Notre siècle, 1918-1988
Cet ouvrage est le sixième tome d’une Histoire de France publiée sous la direction de Jean Favier. Il n’est point besoin de présenter son auteur principal, professeur émérite à l’Université Paris X, président de la Fondation nationale des sciences politiques, ancien membre du conseil d’administration de la revue Défense Nationale. Il a eu pour collaborateur Jean-François Sirinelli qui a rédigé deux chapitres sur la culture et celui sur la cohabitation.
Un livre de plus de mille pages qui n’est pas un dictionnaire a un aspect dissuasif. Le lecteur aurait le plus grand tort de se laisser arrêter par cet aspect extérieur, car M. René Rémond nous décrit d’une manière passionnante soixante-dix ans chargés d’événements graves, de changements nombreux et importants dans nos modes de vie et de pensée. En même temps, il constate une continuité qui explique bien des choses du temps présent et les mentalités des différentes parties de notre opinion. Il en ressort qu’il n’y a pas « de réalités aussi capables de défier les siècles et de résister à l’adversité que la communauté fondée sur l’appartenance à une nation forgée par l’histoire ».

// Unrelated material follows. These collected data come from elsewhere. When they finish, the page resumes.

Lemma mode_refusal_None mode plan :
  mode_refusal mode plan = None → ap_class plan ≠ ClassNoop →
  ap_class plan = ClassApply ∧ mode = ModeApply ∨ ap_class plan = ClassUpgrade ∧ mode = ModeUpgrade.
Proof using Type.
  unfold mode_refusal. destruct (ap_class plan), mode; try done; simpl; auto.
Qed.

(** The observation and the plan a run ended with *)
Definition ends_with_noop (d : DesiredApplicationState) (a : AgentArtifactManifest)
    (bundle_digest : string) (tr : list (exchange app_call)) (report : ApplicationExecutionReport)
    : Prop :=
  plan_application d a bundle_digest (aer_final_observation report)
    = Ok (aer_final_plan report) ∧
  ap_class (aer_final_plan report) = ClassNoop ∧
  ∃ pre t, tr = pre ++ t ∧ mutations t = [] ∧
    runs (observe_application d) t (Ok (aer_final_observation report)).

Lemma ends_with_noop_app d a b pre tr report :
  ends_with_noop d a b tr report → ends_with_noop d a b (pre ++ tr) report.
Proof using Type.
  intros (? & ? & q & t & -> & ? & ?). split_and!; [done..|]. exists (pre ++ q), t.
  by rewrite <- app_assoc.
Qed.


(** The end of a run, once its mutations are made *)
Lemma final_runs d a p operation initial tr r :
  runs (final_observation ← observe_application d;
        final_plan ← step (app_text (plan_application d a
                             (rel_bundle_digest (prepared_release p)) final_observation));
        step (fail_if (negb (bool_decide (ap_class final_plan = ClassNoop)))
          ("application mutation completed operations but did not converge to NOOP: "
             +:+ app_class_debug (ap_class final_plan) +:+ ": "
             +:+ join "; " (ap_reasons final_plan))) ;;
        mret {| aer_operation := operation; aer_initial_plan := initial;
                aer_final_plan := final_plan; aer_final_observation := final_observation |})
    tr r →
  mutations tr = [] ∧ ∀ report, r = Ok report →
    ends_with_noop d a (rel_bundle_digest (prepared_release p)) tr report.
Proof using Type.
  intros [(e & Ho & ->)|(o & t1 & t2 & -> & Ho & Hr)]%runs_fbind.
  { split; [|done]. by eapply within_runs, Ho; apply observe_app_quiet. }
  pose proof (within_runs _ _ _ (observe_app_quiet d) Ho) as Hq.
  apply runs_or_stop in Hr as [[-> He]|(plan & Hp%map_err_Ok & Hr)].
  { rewrite app_nil_r. split; [done|]. by intros ? ->. }
  apply runs_or_stop in Hr as [[-> He]|([] & Hn & Hr)].
  { rewrite app_nil_r. split; [done|]. by intros ? ->. }
  apply runs_return in Hr as [-> ->]. rewrite app_nil_r. split; [done|].
  intros report [= <-]. apply fail_if_Ok, negb_false, bool_decide_eq_true in Hn.
  split_and!; [done..|]. by exists [], t1.
Qed.

(** C33: a run of [execute_desired] changes the host only as authorized. Whatever the
    host answers, either nothing is changed, or the artifact had its recorded digest,
    the host was observed, the plan from that observation has exactly the authorized
    digest and the class that the operation is for, and the mutations are, in order
    and each at most once, a part of those the plan stands for: the agent only where
    the plan installs it, the bundle only where the plan applies it, the bootstrap
    only where the plan asks for it, and the release record only after the runtime was
    seen ready after all of them. A successful run ends with an observation, after the
    last mutation, whose plan is a no-op. *)
Theorem application_apply_once d a path p authorized mode tr r :
  runs (execute_desired d a path p authorized mode) tr r →
  let bundle_digest := rel_bundle_digest (prepared_release p) in
  (mutations tr = [] ∨
   ∃ t0 t1 t2 o plan, tr = t0 ++ t1 ++ t2 ∧
     runs (verify_exact_agent_artifact a path) t0 (Ok tt) ∧
     runs (observe_application d) t1 (Ok o) ∧ mutations (t0 ++ t1) = [] ∧
     apply_granted d a bundle_digest authorized mode o plan ∧
     gated (da_bootstrap_mode d) (planned d a p (ap_actions plan))
       (optional (contains (ap_actions plan) PublishRelease) publication) t2) ∧
  (∀ report, r = Ok report → ends_with_noop d a bundle_digest tr report).
Proof using Type.
  unfold execute_desired. cbv zeta.
  intros [(e & Ha & ->)|([] & t0 & tr' & -> & Ha & Hr)]%runs_fbind.
  { split; [left|done]. by eapply within_runs, Ha; apply artifact_quiet. }
  pose proof (within_runs _ _ _ (artifact_quiet a path) Ha) as Hqa.
  apply runs_fbind in Hr as [(e & Ho & ->)|(o & t1 & t2 & -> & Ho & Hr)].
  { split; [left|done]. rewrite mutations_app, Hqa. by eapply within_runs, Ho; apply observe_app_quiet. }
  pose proof (within_runs _ _ _ (observe_app_quiet d) Ho) as Hqo.
  assert (Hq : mutations (t0 ++ t1 ++ []) = []).
  { by rewrite !mutations_app, Hqa, Hqo. }
  apply runs_or_stop in Hr as [[-> He]|(plan & Hp%map_err_Ok & Hr)].
  { split; [by left|]. by intros ? ->. }
  apply runs_or_stop in Hr as [[-> He]|(granted & Hg & Hr)].
  { split; [by left|]. by intros ? ->. }
  apply runs_or_stop in Hr as [[-> He]|([] & Hx%map_err_Ok & Hr)].
  { split; [by left|]. by intros ? ->. }
  apply verify_exact_authority_Ok in Hx.
  destruct (mode_refusal mode plan) eqn:Hm.
  { apply runs_return in Hr as [-> ->]. split; [by left|done]. }
  destruct (bool_decide (ap_class plan = ClassNoop)) eqn:Hc.
  - apply bool_decide_eq_true in Hc. apply runs_return in Hr as [-> ->]. split; [by left|].
    intros report [= <-]. apply ends_with_noop_app. rewrite app_nil_r.
    split_and!; [done..|]. by exists [], t1.
  - apply bool_decide_eq_false in Hc. pose proof (mode_refusal_None _ _ Hm Hc) as Hmode.
    assert (Hgr : apply_granted d a (rel_bundle_digest (prepared_release p)) authorized mode o plan).
    { split_and!; [done|by eauto|done]. }
    pose proof (execute_actions_gate d a path p (ap_actions plan)) as Hgate.
    apply runs_fbind in Hr as [(e & Hx' & ->)|([] & t3 & t4 & -> & Hx' & Hr)];
      apply Hgate in Hx'.
    + split; [|done]. right. exists t0, t1, t2, o, plan. by rewrite mutations_app, Hqa, Hqo.
    + apply final_runs in Hr as [Hq4 Hend]. split.
      * right. exists t0, t1, (t3 ++ t4), o, plan. rewrite mutations_app, Hqa, Hqo.
        split_and!; [done..|]. by apply gated_app_quiet.
      * intros report Hrep. do 3 apply ends_with_noop_app. auto.
Qed.

(** ** One authorized rollback *)

Definition rollback_planned (plan : RollbackPlan) : list mutation :=
  let current := rb_current_release plan in
  let previous := rb_previous_release plan in
  [RolledBack (rel_bundle_digest current)]
  ++ optional (negb (str_eqb (rel_agent_sha256 current) (rel_agent_sha256 previous)))
       [Ran rollback_agent_command]
  ++ [Ran private_service_command] ++ [Bootstrapped (mode_i32 (rel_bootstrap_mode previous))].

Lemma rollback_actions_gate plan :
  gate (rel_bootstrap_mode (rb_previous_release plan)) (rollback_planned plan) publication
    (rollback_actions plan).
Proof using Type.
  unfold rollback_actions, rollback_planned. cbv zeta.
  rewrite <- (app_nil_r [Bootstrapped _]).
  repeat (apply gate_bind; [|intros _]); [| | | |apply gate_ready];
    try apply within_optional; auto using rollback_bundle_within, rollback_agent_within,
      private_within, bootstrap_within, publish_control_within.
Qed.

Definition rollback_granted (d : DesiredApplicationState) (rollback_digest authorized : string)
    (o : ApplicationObservation) (plan : RollbackPlan) : Prop :=
  authorize_rollback d o rollback_digest = Ok plan ∧
  ∃ granted, authorize_application_rollback d o plan = Ok granted ∧
    authority_digest (authority granted) = authorized.

(** The release a rollback ended with *)
Definition ends_rolled_back (d : DesiredApplicationState) (plan : RollbackPlan)
    (tr : list (exchange app_call)) (o : ApplicationObservation) : Prop :=
  exact_release_identity_observed o (rb_previous_release plan) = true ∧
  ao_runtime_ready o = true ∧
  ∃ pre t, tr = pre ++ t ∧ mutations t = [] ∧ runs (observe_application d) t (Ok o).

Lemma rollback_end_runs d plan e tr r :
  runs (final_observation ← observe_application d;
        step (fail_if (negb (exact_release_identity_observed final_observation
                               (rb_previous_release plan))
                       || negb (ao_runtime_ready final_observation)) e) ;;
        mret final_observation) tr r →
  mutations tr = [] ∧ ∀ o, r = Ok o → ends_rolled_back d plan tr o.
Proof using Type.
  intros [(err & Ho & ->)|(o & t1 & t2 & -> & Ho & Hr)]%runs_fbind.
  { split; [|done]. by eapply within_runs, Ho; apply observe_app_quiet. }
  pose proof (within_runs _ _ _ (observe_app_quiet d) Ho) as Hq.
  apply runs_or_stop in Hr as [[-> He]|([] & Hn & Hr)].
  { rewrite app_nil_r. split; [done|]. by intros ? ->. }
  apply runs_return in Hr as [-> ->]. rewrite app_nil_r. split; [done|].
  intros ? [= <-]. apply fail_if_Ok, orb_false in Hn as [Hn1%negb_false Hn2%negb_false].
  split_and!; [done..|]. by exists [], t1.
Qed.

Personne ne s’étonnera de voir M. René Rémond abondamment utiliser les nombreux scrutins qui jalonnent cette époque. Il se demande s’il n’a pas fait trop grand cas de l’acte électoral, mais « les citoyens eux-mêmes y attachent du prix… La plupart des Français ont conscience que les élections affectent leur existence et leur activité professionnelle ». L’ouvrage comporte cependant beaucoup plus. On y trouve toute notre vie, avec une difficulté majeure : tous les moments de cette période ont encore des témoins d’autant plus nombreux que ces moments sont proches. Parmi ces témoins, il y a eu des acteurs, à des rangs plus ou moins modestes. Certains d’entre eux, comme les officiers de ma génération, risquent de réagir assez vivement à quelques affirmations sur leur rôle en Indochine et en Algérie. Des données mériteraient pourtant vérification, comme le nombre des morts à Madagascar en 1947. Je regrette personnellement que le rôle et même l’existence des classes moyennes soient un peu passés sous silence ; elles ont eu leur importance et leur mode de vie a considérablement évolué ; elles ont payé un lourd tribut aux deux guerres mondiales. Il est vrai que l’on ne peut pas tout dire dans un exercice de ce genre.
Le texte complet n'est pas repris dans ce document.